▶ [Your objective]
If a line in the records below contains the word "pose", copy it out.

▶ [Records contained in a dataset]

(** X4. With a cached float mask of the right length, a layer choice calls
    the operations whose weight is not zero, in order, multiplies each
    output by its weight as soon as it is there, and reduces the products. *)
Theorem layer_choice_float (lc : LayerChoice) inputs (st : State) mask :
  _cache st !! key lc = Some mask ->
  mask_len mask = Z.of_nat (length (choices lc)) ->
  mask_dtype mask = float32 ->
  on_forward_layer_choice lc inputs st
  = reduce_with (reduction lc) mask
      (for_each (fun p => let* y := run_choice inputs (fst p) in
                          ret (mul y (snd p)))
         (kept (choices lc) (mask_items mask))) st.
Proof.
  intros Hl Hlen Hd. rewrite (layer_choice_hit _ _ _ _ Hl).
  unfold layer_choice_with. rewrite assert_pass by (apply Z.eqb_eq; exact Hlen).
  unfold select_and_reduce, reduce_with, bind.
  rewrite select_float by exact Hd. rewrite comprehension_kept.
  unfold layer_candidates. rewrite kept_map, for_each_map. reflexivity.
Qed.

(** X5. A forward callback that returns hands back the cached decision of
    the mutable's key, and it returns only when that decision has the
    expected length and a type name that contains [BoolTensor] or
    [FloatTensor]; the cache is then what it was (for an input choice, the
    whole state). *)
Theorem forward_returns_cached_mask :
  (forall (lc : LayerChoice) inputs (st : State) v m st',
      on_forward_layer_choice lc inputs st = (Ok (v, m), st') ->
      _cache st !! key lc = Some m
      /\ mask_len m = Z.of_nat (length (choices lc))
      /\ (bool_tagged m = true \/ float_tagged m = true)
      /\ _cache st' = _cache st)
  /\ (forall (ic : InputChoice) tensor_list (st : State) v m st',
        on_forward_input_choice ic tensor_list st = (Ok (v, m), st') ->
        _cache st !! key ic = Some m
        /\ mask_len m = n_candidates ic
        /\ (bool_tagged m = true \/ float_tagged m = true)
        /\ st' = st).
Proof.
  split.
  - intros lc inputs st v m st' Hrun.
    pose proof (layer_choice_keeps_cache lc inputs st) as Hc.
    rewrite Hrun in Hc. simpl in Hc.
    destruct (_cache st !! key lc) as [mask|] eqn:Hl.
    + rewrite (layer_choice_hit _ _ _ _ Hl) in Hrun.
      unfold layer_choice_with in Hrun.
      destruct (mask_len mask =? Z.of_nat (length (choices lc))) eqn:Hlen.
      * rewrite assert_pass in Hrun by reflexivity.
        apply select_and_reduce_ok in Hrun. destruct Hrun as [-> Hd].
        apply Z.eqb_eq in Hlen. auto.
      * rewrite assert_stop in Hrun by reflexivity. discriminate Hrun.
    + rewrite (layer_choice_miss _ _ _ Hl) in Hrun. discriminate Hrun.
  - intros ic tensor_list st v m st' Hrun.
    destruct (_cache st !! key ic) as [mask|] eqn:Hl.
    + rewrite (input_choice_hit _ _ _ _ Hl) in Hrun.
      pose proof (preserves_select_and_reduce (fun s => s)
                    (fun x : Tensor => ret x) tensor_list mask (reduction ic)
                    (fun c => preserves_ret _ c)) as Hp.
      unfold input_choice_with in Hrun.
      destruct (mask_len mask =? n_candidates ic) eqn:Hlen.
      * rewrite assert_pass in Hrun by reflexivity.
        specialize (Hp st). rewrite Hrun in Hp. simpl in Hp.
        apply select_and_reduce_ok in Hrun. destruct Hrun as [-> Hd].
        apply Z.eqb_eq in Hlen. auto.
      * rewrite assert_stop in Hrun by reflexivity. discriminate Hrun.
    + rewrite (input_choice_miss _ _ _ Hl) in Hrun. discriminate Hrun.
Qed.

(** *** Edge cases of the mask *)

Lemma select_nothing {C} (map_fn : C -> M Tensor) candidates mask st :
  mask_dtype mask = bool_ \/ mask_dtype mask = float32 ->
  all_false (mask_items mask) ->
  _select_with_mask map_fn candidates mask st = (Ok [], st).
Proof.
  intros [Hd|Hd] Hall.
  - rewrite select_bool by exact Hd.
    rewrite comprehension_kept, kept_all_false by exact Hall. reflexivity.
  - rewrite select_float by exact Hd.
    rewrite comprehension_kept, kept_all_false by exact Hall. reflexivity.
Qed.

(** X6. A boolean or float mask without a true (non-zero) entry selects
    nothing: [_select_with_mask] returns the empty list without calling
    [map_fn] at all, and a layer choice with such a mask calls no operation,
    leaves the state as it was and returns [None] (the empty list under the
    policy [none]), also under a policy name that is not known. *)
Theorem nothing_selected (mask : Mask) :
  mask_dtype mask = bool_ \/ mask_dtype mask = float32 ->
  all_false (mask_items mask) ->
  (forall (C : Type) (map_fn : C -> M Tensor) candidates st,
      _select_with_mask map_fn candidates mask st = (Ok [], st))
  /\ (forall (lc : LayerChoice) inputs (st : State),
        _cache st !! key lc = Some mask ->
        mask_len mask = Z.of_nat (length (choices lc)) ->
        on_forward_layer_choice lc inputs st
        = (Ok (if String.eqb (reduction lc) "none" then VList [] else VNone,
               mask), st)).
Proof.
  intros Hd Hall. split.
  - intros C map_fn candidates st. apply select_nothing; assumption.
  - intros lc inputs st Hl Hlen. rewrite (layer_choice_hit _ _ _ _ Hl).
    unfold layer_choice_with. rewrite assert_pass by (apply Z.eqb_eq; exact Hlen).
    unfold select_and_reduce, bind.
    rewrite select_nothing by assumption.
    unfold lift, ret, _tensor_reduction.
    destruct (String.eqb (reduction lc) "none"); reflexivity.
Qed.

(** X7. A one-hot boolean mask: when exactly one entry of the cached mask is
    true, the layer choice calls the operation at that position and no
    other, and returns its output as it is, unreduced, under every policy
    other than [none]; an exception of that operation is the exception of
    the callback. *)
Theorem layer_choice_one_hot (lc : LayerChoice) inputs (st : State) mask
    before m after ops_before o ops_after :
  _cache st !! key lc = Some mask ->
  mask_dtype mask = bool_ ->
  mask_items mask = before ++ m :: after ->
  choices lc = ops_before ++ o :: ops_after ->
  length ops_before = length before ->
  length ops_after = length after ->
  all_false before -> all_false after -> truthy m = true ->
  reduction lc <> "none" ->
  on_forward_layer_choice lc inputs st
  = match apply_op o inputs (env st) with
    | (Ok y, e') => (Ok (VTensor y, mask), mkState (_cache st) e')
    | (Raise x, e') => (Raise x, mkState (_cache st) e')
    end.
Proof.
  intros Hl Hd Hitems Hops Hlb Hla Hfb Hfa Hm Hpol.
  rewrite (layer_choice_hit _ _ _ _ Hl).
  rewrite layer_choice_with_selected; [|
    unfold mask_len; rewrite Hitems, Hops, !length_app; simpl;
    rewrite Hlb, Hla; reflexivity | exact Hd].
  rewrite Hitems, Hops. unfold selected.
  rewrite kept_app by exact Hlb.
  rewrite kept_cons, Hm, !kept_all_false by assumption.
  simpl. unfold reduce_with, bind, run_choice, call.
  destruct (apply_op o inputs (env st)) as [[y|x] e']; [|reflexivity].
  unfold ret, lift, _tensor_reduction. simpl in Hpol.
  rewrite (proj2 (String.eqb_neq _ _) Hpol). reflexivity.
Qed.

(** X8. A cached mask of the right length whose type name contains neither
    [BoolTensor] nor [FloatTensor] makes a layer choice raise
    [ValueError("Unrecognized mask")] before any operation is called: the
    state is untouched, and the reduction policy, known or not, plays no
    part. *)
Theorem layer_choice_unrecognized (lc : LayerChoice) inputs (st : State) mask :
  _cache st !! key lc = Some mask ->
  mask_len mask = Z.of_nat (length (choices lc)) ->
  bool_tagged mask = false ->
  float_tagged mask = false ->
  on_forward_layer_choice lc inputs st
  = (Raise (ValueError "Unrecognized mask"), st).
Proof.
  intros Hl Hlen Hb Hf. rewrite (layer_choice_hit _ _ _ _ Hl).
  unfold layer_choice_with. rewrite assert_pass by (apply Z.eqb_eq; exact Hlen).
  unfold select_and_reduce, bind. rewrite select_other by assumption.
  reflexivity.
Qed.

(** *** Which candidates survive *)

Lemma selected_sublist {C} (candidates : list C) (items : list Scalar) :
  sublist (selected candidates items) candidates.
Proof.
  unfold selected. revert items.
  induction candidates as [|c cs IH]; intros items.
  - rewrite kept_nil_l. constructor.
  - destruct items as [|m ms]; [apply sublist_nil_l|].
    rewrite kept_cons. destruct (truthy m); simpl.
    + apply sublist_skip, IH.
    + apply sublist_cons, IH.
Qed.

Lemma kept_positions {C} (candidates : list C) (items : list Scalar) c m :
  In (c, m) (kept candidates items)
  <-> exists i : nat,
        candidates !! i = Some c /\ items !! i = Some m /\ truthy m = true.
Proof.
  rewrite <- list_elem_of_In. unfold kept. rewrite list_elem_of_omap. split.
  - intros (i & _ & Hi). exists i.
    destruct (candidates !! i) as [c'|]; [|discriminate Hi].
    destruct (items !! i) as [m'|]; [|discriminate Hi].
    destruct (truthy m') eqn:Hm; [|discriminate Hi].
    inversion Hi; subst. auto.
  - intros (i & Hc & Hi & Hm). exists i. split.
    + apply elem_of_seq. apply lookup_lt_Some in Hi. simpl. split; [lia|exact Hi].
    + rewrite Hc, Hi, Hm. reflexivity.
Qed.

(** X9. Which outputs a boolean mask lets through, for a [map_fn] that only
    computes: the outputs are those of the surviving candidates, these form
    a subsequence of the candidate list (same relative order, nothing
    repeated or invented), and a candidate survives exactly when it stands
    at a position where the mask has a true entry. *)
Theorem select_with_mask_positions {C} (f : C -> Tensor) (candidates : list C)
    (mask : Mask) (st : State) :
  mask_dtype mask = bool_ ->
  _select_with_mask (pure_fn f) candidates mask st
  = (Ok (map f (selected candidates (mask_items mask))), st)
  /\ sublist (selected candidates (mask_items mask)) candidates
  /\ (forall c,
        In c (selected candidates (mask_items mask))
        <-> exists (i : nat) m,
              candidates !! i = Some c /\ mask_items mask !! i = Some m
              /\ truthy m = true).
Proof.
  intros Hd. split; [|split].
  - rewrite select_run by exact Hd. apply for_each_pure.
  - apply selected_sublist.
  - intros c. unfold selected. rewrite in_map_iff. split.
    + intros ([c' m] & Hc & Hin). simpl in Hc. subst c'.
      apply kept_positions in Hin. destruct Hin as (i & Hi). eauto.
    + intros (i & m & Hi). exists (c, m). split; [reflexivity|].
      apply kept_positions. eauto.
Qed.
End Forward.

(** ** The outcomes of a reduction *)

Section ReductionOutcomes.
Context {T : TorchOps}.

▶ [Finished exercise]
    pose proof (layer_choice_keeps_cache lc inputs st) as Hc.
      pose proof (preserves_select_and_reduce (fun s => s)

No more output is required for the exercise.